----- GIVEN INFORMATION -----

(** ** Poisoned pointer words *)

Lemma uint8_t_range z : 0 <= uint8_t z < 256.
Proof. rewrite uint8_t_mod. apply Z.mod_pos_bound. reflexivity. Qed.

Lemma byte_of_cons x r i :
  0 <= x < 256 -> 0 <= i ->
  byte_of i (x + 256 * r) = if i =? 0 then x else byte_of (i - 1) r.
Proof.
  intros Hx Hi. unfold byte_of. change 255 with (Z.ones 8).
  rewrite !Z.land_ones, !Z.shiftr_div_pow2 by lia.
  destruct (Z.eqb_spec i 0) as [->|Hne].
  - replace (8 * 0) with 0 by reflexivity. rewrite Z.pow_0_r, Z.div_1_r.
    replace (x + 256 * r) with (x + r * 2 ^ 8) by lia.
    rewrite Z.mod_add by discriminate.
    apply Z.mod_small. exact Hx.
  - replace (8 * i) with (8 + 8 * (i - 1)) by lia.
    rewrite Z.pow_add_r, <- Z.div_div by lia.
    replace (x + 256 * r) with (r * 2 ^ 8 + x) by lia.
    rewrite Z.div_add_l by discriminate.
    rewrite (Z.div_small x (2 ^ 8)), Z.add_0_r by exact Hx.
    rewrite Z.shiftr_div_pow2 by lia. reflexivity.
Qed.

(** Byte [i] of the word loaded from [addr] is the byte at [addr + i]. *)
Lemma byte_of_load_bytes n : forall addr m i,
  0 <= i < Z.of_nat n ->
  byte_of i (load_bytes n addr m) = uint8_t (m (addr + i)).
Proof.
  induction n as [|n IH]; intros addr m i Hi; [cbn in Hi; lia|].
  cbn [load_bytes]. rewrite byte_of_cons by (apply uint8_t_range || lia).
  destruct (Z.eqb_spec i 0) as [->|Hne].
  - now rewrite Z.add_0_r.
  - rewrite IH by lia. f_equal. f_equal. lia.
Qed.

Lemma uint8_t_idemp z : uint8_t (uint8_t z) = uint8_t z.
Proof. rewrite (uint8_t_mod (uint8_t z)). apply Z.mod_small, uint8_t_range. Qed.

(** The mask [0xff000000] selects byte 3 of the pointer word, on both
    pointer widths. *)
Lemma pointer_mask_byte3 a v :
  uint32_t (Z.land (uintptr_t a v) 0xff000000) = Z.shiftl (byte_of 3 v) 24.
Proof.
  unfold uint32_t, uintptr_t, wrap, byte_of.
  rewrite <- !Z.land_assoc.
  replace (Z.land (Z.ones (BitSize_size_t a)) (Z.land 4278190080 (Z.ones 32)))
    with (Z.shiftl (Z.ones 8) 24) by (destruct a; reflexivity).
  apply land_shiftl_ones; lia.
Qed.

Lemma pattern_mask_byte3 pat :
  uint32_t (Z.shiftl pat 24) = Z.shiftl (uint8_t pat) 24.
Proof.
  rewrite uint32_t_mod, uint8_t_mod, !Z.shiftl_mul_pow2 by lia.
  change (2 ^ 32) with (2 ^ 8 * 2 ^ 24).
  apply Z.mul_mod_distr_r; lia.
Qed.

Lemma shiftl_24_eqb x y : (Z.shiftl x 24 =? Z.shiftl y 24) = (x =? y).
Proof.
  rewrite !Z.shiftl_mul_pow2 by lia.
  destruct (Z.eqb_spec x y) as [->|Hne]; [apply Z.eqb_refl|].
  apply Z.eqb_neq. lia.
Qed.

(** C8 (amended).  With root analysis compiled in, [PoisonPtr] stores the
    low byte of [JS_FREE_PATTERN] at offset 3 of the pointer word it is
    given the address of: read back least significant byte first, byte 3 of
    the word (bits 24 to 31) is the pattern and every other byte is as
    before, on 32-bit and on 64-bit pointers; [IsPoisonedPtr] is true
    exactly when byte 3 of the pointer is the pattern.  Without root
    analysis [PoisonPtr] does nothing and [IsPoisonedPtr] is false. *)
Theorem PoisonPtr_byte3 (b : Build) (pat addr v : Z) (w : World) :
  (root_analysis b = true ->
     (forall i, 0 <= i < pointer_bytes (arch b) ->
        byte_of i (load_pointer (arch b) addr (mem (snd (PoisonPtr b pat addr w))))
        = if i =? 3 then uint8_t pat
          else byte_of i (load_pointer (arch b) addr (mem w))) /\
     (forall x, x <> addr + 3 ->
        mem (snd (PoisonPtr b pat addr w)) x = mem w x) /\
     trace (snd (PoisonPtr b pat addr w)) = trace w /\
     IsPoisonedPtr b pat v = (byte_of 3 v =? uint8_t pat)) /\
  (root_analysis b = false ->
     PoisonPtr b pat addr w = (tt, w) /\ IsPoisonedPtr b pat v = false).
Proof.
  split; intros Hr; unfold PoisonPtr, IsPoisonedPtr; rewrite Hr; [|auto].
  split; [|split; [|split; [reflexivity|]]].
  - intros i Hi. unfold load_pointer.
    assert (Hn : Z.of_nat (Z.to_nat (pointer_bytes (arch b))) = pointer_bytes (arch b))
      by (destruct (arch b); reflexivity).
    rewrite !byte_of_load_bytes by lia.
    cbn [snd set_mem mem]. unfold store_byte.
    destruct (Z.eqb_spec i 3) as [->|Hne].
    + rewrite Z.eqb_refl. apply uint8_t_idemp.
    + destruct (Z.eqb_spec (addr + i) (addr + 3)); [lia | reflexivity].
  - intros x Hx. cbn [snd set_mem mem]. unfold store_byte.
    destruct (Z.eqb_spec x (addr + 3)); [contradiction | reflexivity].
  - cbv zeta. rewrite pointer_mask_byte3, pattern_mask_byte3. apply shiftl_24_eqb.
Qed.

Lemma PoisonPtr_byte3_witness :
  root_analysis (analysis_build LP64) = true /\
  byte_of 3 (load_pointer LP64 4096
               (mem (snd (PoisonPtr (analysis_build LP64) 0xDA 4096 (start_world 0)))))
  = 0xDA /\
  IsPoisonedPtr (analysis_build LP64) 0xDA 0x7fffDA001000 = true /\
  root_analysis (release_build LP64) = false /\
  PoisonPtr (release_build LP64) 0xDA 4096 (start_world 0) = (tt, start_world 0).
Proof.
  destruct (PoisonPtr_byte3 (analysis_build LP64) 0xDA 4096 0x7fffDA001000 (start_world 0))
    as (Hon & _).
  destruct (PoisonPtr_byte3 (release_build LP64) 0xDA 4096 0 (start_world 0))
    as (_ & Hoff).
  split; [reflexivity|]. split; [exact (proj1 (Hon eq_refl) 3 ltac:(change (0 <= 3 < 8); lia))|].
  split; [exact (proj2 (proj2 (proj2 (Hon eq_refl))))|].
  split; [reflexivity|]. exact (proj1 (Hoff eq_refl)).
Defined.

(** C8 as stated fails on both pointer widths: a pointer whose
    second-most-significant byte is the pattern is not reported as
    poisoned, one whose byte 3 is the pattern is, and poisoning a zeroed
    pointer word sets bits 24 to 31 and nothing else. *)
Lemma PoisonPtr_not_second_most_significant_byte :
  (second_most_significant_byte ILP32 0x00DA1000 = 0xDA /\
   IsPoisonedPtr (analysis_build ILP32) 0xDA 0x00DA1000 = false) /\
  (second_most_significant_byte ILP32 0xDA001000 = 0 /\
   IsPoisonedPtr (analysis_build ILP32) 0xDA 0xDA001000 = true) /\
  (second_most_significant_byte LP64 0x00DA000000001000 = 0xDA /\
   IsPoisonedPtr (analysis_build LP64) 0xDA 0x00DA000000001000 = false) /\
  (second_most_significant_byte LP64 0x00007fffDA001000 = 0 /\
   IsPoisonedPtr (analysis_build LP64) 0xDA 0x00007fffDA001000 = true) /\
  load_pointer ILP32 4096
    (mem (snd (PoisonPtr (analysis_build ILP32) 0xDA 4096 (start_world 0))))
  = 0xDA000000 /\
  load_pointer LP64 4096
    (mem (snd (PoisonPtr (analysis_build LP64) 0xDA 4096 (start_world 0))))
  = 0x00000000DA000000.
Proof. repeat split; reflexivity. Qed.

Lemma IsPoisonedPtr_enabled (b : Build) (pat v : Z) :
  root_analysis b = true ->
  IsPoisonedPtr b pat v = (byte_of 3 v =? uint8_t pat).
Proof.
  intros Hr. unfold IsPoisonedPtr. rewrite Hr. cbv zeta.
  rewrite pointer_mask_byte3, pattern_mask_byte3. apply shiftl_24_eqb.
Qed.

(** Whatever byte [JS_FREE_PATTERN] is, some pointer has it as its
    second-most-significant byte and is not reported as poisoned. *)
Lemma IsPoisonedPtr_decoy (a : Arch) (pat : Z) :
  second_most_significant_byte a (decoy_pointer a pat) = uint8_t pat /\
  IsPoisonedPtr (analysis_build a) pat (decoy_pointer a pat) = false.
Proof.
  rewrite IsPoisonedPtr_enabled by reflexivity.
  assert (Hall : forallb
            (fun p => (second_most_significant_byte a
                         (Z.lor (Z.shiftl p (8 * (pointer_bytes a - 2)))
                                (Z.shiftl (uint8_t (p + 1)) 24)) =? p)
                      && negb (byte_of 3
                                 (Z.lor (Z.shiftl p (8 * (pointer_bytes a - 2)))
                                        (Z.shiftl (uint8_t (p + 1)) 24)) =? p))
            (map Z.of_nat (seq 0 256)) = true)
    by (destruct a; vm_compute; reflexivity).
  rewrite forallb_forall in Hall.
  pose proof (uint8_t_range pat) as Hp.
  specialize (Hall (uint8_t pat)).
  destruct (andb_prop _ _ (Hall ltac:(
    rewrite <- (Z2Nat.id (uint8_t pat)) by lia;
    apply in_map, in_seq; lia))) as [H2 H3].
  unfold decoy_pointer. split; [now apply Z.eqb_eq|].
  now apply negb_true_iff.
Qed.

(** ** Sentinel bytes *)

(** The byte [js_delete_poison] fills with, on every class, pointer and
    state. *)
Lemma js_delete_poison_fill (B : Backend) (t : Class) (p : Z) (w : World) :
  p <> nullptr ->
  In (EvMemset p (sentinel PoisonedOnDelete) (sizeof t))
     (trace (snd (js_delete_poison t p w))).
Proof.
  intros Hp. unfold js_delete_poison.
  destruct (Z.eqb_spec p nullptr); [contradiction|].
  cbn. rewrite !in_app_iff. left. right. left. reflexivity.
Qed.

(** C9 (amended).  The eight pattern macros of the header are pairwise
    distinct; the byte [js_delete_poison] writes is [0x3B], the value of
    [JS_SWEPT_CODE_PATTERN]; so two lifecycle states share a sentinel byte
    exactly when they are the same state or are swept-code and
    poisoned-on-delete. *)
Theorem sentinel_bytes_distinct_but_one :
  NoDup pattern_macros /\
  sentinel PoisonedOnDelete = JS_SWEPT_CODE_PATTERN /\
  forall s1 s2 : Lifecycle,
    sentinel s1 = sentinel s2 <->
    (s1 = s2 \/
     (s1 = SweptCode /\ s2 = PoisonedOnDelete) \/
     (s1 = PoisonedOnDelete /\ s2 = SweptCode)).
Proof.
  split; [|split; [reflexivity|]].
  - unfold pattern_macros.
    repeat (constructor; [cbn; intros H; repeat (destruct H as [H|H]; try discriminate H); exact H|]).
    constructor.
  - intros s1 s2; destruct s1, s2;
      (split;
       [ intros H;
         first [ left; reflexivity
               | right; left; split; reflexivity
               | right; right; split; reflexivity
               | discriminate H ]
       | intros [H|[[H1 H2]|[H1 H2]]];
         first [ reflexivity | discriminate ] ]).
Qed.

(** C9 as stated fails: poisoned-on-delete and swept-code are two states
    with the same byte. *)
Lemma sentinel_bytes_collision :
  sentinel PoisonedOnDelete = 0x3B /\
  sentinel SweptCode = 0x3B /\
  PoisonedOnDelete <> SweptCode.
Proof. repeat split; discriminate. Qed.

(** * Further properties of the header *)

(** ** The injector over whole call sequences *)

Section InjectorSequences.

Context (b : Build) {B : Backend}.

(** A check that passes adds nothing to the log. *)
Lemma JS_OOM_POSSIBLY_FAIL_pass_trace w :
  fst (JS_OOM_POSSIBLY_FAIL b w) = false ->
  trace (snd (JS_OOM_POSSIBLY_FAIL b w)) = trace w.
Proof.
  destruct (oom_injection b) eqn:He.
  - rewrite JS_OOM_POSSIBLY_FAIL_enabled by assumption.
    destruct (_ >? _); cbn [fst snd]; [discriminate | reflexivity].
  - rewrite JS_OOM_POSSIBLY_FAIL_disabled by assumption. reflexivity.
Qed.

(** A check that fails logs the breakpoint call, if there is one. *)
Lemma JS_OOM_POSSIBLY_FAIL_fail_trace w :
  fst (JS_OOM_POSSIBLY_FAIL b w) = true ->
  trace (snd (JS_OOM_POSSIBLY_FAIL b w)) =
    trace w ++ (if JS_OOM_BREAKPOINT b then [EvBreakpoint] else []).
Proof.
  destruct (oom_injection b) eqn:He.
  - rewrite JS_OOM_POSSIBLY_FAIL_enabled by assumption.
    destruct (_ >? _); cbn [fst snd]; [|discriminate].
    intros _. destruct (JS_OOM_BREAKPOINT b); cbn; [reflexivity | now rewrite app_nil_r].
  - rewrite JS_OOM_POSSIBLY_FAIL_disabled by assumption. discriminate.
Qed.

-----

Only the lines from the start of the data to the line holding "0 <= i < Z.of_nat n ->" are wanted; return them exactly, both ends included.

_RESPONSE TO THE TASK_
(** ** Poisoned pointer words *)

Lemma uint8_t_range z : 0 <= uint8_t z < 256.
Proof. rewrite uint8_t_mod. apply Z.mod_pos_bound. reflexivity. Qed.

Lemma byte_of_cons x r i :
  0 <= x < 256 -> 0 <= i ->
  byte_of i (x + 256 * r) = if i =? 0 then x else byte_of (i - 1) r.
Proof.
  intros Hx Hi. unfold byte_of. change 255 with (Z.ones 8).
  rewrite !Z.land_ones, !Z.shiftr_div_pow2 by lia.
  destruct (Z.eqb_spec i 0) as [->|Hne].
  - replace (8 * 0) with 0 by reflexivity. rewrite Z.pow_0_r, Z.div_1_r.
    replace (x + 256 * r) with (x + r * 2 ^ 8) by lia.
    rewrite Z.mod_add by discriminate.
    apply Z.mod_small. exact Hx.
  - replace (8 * i) with (8 + 8 * (i - 1)) by lia.
    rewrite Z.pow_add_r, <- Z.div_div by lia.
    replace (x + 256 * r) with (r * 2 ^ 8 + x) by lia.
    rewrite Z.div_add_l by discriminate.
    rewrite (Z.div_small x (2 ^ 8)), Z.add_0_r by exact Hx.
    rewrite Z.shiftr_div_pow2 by lia. reflexivity.
Qed.

(** Byte [i] of the word loaded from [addr] is the byte at [addr + i]. *)
Lemma byte_of_load_bytes n : forall addr m i,
  0 <= i < Z.of_nat n ->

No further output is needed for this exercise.